Los mozuelos prosiguieron su rápida marcha. Hans fumaba su cigarro con una apariencia negligente, sin parar de maravillarse de que le supiera tan bien. El oficial explicaba sucesos ocurridos durante su peregrinaje de ciudad en ciudad, y nadie se escandalizaba de que sus exageraciones fueran subiendo de tono. Eran cosas del oficio. Hasta el más modesto oficial artesano se complace, cuando tiene el pan asegurado y no le falta trabajo, en recordar sus tiempos de peregrinaje. La maravillosa poesía del caminante es bien común del pueblo, que no hace más que repetir, adornándolas con nuevos arabescos, las viejas y tradicionales aventuras que se transmiten de padres a hijos y de amigos a amigos en una interminable cadena.

—La mejor época de mi vida la pasé en Frankfurt. Nunca podréis imaginaros las oportunidades que allí se me ofrecieron y las que desprecié para no comprometer mi porvenir de caminante. A nadie le he platicado todavía que un rico comerciante quiso casarse con la hija de mi maestro, y ella le rechazó porque me prefería a mí. Fue mi novia durante cuatro largos meses, y a no ser porque tuve algunas diferencias con el viejo, hoy me vería aún allí, convertido en su señor yerno.

Y siguió hablando y hablando, sin tomarse siquiera un momento de descanso. Y así se enteraron los muchachos de que un día el maestro quiso ponerle las peras a cuarto, pero apenas hubo levantado la mano, cuando él empuñó un pesado martillo de forja y le miró de tal modo, que el viejo tuvo que tragarse su ira y marcharse refunfuñando maldiciones.
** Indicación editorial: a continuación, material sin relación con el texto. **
(** A control character other than the three is written as it is, which no
    JSON string may hold. *)
Lemma json_control_raw : cypherValueToJson fmt_15g (CYPHER_VALUE_STRING (Some [8])) = [34; 8; 34].
Proof. done. Qed.
End Defects.
(* ===== verification/PlanCache.v ===== *)
(** * The cache of query plans (graph-cache.c)

    A hash table with chaining whose entries are also linked by [pLRU].  The
    heap is a map from addresses to live entries; an address is not used again
    after it is freed, so that an access to freed memory is [Undefined].  The
    mutex is held by each operation from its start to its end: operations are
    atomic.

    Shown: while the limits are not reached and nothing is invalidated, every
    operation is defined and the cache is a map, and so is a first
    invalidation.  After an eviction or an invalidation the links [pLRU]
    dangle, and operations can touch freed memory or not end; those that do
    not still return no plan but the last one inserted for the query. *)

From Stdlib Require Import String ZArith Lia Floats.SpecFloat.
From stdpp Require Import base option list numbers gmap fin_maps fin_map_dom.
From S2P Require Import Prelude Float32 Codec Shadow DefParser Values Scalar CypherPlan CypherEval.

Local Open Scope Z_scope.

(** ** Outcomes *)

Inductive outcome (A : Type) :=
| Value (x : A)
| Undefined        (* undefined behaviour *)
| Unfinished.      (* out of fuel *)
Arguments Value {A} x.
Arguments Undefined {A}.
Arguments Unfinished {A}.

Definition outcome_bind {A B : Type} (m : outcome A) (f : A -> outcome B) : outcome B :=
  match m with Value x => f x | Undefined => Undefined | Unfinished => Unfinished end.

Declare Scope outcome_scope.
Notation "x <~ m ; f" := (outcome_bind m (fun x => f)) (at level 200, m at level 100, f at level 200, right associativity) : outcome_scope.
Notation "' p <~ m ; f" := (outcome_bind m (fun x => match x with p => f end)) (at level 20, p pattern, m at level 100, f at level 200) : outcome_scope.
Local Open Scope outcome_scope.

(** ** The cache *)

Record PlanCacheEntry := MkEntry {
  zQueryHash : bytes;
  pPlan : PhysicalPlanNode;
  lastUsed : Z;
  useCount : Z;
  memorySize : Z;
  pNext : option nat;
  pLRU : option nat
}.
Lemma runs_pattern (p : cpattern) (pp : PhysicalPlanNode) :
  simple_pattern p -> perase pp = pattern_physical p -> runs pp (matches nodes edges p).
Proof.
  destruct p as [c steps]. revert pp. induction steps as [|[r d] steps IH] using rev_ind; intros pp Hp E.
  - unfold matches. cbn [cp_start cp_steps walks]. replace (flat_map _ _) with ((fun x => [(node_name c, CYPHER_VALUE_NODE x)]) <$> starts nodes c); [by apply runs_start|].
    induction (starts nodes c) as [|x l IH]; [done|]. cbn in *. by f_equal.
  - pose proof (simple_prefix c steps (r, d) Hp) as (Hq & Hd & Hr & _ & _). cbn [fst snd] in *. apply node_simple_iff in Hd as (Hv & Hlabel & _).
    unfold rel_simple in Hr. apply andb_true_iff in Hr as [[Htype _]%andb_true_iff _].
    unfold pattern_physical in E. cbn [cp_start cp_steps] in E. rewrite foldl_snoc in E.
    change (foldl step_physical (start_physical c) steps) with (pattern_physical (MkCPattern c steps)) in E. set (q := MkCPattern c steps) in *.
    apply perase_fields in E as (Et & Ea & El & Ep & _ & Ec & _ & _). cbn [fst snd] in *.
    destruct (pp_children pp) as [|src [|tgt [|]]] eqn:Echildren; try done. cbn [map] in Ec. injection Ec as Esrc Etgt.
    destruct (simple_last_var q Hq) as [Hlast Halias].
    assert (Hsrc : pp_zAlias src = cn_var (last_node q)) by (rewrite <- Halias, <- Esrc; by destruct src).
    assert (Htgt : pp_zLabel tgt = cn_label d) by (by apply perase_fields in Etgt as (_ & _ & ? & _)).
    set (es := fun row => match find_column row (node_name (last_node q)) with Some (CYPHER_VALUE_NODE id) => hops nodes edges id r d | _ => [] end).
    rewrite <- (matches_snoc pp c steps r d es); [|done|done|done|intros x l Hl; unfold es; fold q; by rewrite (find_last q x l Hq Hl)].
    apply (runs_expand pp src tgt); [done|done|by eapply target_created|by apply IH|].
    apply list.Forall_forall. intros row (x & l & -> & Hl)%matches_rows. fold q. unfold expand_statement, es. rewrite Echildren, Hsrc.
    change (default (bstr "node") (cn_var (last_node q))) with (node_name (last_node q)). rewrite (find_last q x l Hq Hl).
    rewrite Hedges, Hnodes, Ep, Htgt. by rewrite edge_rows_hops.
Qed.

(** ** The condition *)

Lemma comparison_meets (o : cmp_op) (x y : bytes) : Forall (fun c => 0 < c) x -> Forall (fun c => 0 < c) y ->
  comparison_passes (op_flag o) x y = meets o x y.
Proof.
  intros Hx Hy. assert (E : (strcmp x y =? 0) = bool_decide (x = y)).
  { apply eq_true_iff_eq. rewrite Z.eqb_eq, bool_decide_eq_true. split; [intros ?; by apply strcmp_eq|intros ->; apply strcmp_refl]. }
  destruct o; unfold comparison_passes; cbn; rewrite ?E; try done. by rewrite bool_decide_not.
Qed.

Lemma filter_meets (p : PhysicalPlanNode) (q : PhysicalPlanNode) (w : condition) (next : bytes) (row : CypherResult) :
  perase p = filter_physical w next q -> Forall (fun c => 0 < c) (w_lit w).2 -> filter_passes v s p row = row_meets nodes w row.
Proof.
  intros (_ & Ha & _ & Hp & Hv & _ & _ & Hf)%perase_fields Hpos. unfold filter_passes, row_meets. rewrite Ha, Hp, Hv, Hf.
  destruct (find_column row (w_var w)) as [[]|]; try done. unfold cypherValueGetProperty. rewrite Hname, Hnodes. cbn [mbind option_bind].
  match goal with |- match ?x with _ => _ end = match ?y with _ => _ end => change y with x; destruct x as [z|] eqn:E end; [|done].
  apply comparison_meets; [|done]. cbn in E. destruct (nodes !! iNodeId) as [n|]; [|done]. cbn in E. destruct (gn_properties n) as [y|]; [|done].
  by eapply json_text_string.
Qed.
Y se enteraron también de una gran pelea que tuvo lugar en Offenburg, donde tres cerrajeros, con él a la cabeza, dejaron medio muertos a siete obreros de fábrica. Si alguno de ellos iba por casualidad a Offenburg, no tenia más que preguntar por Schorsch, el más alto de todos los mecánicos, que seguía allí y que había tomado también parte destacada en la pelea.

Todo esto era explicado en un tono fresco y bruta!, pero lleno de ardor y de complacencia, y cada cual lo escuchaba con regocijo íntimo, sin creerse una sola palabra, pero decidido a repetirlo a la primera ocasión, poniéndose él como protagonista. Cada cerrajero ha tenido alguna vez como novia a la hija del maestro, ha amenazado con el martillo a un patrón brutal y ha vencido también a siete obreros de fábrica en una pelea cualquiera. Unas veces ha ocurrido en Baden, en Hessen o en Suiza, otras ha sido una lima o un hierro al rojo vivo lo que ha atemorizado al patrón, y otras, los obreros no han pasado de ser sastres o panaderos. Pero las viejas historias siempre son iguales en el fondo y siempre se las escucha a gusto, precisamente porque son viejas y glorifican al mismo tiempo el honor del gremio.